* _TO DO_:
From the entries below, gather every line containing the string "bytes".

(Stored items)

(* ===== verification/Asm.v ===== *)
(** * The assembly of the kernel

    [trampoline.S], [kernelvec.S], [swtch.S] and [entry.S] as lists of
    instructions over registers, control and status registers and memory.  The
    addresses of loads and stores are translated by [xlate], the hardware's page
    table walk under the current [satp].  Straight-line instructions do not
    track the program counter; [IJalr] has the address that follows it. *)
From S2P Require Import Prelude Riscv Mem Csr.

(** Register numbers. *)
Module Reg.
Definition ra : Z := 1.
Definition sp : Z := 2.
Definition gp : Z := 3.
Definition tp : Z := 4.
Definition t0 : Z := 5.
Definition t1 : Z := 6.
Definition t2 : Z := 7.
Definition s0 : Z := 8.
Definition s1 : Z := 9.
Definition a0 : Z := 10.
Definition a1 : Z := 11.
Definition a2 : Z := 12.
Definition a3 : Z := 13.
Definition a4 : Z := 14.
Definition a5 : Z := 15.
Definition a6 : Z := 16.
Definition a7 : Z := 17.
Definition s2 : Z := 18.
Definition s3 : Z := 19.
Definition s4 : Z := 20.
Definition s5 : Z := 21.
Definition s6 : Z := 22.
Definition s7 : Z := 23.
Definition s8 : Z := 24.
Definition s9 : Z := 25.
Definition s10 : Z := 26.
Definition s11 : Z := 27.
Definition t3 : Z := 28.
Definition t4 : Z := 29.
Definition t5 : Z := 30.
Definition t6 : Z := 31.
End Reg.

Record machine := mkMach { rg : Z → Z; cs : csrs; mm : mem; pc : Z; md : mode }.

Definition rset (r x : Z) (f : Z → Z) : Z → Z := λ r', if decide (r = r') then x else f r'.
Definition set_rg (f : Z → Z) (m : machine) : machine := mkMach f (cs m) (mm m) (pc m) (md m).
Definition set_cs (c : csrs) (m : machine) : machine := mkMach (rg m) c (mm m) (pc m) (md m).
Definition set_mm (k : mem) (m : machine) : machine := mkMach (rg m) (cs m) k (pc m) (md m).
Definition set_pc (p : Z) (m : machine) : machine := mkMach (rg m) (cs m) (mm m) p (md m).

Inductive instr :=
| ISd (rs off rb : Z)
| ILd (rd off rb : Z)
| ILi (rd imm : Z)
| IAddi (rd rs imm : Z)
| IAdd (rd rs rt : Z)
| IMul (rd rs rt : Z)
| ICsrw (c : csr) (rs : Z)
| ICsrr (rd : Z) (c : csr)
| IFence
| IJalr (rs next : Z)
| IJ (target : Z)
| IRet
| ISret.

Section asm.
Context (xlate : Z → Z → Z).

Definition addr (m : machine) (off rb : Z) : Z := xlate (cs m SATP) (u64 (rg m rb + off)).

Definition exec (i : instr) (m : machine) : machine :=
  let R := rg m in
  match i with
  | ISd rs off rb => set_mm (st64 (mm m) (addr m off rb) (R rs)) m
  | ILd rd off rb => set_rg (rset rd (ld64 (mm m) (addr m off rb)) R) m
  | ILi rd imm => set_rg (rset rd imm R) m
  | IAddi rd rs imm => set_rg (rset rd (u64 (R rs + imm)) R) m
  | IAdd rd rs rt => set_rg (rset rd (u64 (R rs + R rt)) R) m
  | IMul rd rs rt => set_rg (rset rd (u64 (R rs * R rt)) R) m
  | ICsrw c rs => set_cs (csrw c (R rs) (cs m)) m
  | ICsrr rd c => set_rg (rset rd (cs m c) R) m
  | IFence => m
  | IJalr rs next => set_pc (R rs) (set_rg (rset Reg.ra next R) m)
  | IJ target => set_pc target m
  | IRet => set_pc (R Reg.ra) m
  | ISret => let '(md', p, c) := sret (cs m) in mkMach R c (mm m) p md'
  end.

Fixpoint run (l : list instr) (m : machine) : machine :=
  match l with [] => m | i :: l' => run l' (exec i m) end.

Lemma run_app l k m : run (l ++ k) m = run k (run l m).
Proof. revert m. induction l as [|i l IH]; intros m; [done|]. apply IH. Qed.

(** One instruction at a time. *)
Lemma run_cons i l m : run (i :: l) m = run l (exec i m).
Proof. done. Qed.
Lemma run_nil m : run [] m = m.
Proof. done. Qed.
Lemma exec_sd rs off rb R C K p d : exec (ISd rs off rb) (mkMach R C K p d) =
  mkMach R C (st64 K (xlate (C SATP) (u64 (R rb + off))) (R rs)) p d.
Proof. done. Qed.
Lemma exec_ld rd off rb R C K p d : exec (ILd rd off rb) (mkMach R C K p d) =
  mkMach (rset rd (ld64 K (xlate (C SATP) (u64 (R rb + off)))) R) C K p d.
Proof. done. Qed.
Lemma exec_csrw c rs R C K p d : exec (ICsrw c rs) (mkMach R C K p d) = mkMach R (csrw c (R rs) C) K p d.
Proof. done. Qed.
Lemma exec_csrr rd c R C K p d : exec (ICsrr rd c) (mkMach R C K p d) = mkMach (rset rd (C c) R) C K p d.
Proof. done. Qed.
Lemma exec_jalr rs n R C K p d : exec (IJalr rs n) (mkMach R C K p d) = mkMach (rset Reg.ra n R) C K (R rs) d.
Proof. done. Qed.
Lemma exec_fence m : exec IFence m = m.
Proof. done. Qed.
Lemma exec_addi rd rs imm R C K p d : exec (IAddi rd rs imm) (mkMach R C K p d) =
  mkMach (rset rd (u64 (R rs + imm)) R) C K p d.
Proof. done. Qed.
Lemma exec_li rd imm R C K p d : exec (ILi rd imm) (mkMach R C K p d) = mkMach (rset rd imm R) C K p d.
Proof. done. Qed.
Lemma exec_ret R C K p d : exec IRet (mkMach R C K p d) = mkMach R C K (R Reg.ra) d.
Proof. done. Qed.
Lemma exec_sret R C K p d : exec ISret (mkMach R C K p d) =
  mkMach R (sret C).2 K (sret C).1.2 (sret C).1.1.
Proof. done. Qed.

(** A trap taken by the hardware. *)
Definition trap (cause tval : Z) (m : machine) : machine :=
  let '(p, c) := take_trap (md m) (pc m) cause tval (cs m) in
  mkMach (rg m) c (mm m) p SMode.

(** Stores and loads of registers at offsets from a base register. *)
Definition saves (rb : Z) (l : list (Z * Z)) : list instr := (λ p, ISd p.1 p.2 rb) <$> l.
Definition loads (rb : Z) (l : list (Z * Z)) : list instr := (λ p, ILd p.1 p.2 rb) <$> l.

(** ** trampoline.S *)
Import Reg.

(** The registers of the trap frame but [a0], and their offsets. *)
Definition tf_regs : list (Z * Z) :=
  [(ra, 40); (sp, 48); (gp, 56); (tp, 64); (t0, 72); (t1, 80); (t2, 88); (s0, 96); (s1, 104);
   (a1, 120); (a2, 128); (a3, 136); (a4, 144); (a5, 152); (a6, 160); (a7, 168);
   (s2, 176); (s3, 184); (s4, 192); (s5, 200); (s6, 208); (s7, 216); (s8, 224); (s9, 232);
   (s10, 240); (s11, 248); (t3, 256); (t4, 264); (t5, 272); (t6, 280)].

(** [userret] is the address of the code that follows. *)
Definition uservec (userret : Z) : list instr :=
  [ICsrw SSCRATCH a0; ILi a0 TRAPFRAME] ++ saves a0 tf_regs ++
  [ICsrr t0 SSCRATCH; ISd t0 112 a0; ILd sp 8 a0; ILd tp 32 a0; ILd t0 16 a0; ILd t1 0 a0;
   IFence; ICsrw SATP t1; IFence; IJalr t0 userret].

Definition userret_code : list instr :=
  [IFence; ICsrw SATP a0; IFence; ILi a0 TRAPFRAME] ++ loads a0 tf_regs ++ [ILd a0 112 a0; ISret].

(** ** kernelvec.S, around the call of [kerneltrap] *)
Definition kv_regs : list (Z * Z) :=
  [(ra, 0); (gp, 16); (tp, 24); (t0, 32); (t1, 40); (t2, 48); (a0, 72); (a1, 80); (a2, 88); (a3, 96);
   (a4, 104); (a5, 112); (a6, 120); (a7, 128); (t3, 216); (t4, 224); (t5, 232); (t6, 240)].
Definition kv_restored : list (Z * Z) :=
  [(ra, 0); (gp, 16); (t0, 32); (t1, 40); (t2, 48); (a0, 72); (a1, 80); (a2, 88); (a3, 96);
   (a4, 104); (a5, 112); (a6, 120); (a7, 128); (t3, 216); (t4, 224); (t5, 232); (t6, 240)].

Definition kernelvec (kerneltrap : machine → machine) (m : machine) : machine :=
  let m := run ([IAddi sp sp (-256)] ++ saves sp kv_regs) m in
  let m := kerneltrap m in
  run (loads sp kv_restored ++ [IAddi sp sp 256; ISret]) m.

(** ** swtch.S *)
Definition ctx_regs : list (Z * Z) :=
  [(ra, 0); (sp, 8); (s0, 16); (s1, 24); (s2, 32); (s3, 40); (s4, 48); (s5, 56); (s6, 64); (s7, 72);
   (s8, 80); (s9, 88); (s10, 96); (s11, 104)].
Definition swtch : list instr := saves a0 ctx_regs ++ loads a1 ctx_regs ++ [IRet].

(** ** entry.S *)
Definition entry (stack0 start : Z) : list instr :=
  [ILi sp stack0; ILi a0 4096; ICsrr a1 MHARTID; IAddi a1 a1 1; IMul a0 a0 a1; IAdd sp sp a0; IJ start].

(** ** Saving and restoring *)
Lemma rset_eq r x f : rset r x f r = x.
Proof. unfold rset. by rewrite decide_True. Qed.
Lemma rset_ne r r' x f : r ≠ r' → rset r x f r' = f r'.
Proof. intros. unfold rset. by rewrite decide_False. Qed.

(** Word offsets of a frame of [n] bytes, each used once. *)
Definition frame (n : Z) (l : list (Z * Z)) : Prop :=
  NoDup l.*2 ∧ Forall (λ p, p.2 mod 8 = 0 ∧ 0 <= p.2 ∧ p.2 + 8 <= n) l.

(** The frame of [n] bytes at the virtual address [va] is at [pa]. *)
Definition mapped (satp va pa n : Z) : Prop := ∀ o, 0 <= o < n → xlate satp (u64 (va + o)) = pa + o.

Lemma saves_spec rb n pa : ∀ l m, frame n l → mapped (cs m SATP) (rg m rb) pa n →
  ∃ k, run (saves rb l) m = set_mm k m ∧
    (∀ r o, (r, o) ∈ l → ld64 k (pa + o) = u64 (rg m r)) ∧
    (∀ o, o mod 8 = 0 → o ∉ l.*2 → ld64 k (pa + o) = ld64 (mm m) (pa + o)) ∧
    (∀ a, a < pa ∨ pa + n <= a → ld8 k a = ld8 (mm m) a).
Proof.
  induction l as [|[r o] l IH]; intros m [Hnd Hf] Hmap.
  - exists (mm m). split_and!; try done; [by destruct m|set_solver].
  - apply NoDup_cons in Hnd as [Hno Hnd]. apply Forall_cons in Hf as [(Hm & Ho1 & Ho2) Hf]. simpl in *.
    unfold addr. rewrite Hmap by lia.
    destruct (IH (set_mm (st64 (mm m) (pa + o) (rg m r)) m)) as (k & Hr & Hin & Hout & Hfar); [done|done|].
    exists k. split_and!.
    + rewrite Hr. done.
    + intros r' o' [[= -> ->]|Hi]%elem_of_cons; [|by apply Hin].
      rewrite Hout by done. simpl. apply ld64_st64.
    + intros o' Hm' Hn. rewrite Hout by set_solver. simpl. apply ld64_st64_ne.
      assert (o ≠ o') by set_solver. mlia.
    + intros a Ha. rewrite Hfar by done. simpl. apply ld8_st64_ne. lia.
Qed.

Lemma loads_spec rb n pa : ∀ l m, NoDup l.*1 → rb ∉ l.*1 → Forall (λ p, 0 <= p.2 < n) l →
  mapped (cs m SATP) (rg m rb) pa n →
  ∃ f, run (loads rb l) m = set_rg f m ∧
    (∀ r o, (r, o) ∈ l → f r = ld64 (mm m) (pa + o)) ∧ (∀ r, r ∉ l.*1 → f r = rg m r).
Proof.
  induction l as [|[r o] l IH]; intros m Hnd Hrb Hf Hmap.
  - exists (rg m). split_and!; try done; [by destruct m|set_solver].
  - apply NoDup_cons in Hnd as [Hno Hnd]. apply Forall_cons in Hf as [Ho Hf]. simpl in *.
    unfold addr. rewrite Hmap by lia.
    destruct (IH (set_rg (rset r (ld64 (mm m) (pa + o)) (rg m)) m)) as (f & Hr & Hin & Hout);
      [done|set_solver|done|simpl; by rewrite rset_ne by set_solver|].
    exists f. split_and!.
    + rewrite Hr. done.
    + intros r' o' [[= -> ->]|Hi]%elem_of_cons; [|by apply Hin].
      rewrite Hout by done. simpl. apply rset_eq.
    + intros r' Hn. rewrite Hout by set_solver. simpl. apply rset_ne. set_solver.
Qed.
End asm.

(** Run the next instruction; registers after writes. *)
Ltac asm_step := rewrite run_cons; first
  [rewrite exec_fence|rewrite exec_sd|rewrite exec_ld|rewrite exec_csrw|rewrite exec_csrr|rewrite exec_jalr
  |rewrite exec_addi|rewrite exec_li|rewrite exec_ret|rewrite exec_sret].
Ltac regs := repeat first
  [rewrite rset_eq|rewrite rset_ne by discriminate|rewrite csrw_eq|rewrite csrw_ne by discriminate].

* _EXERCISE OUTPUT_:
(** Word offsets of a frame of [n] bytes, each used once. *)
(** The frame of [n] bytes at the virtual address [va] is at [pa]. *)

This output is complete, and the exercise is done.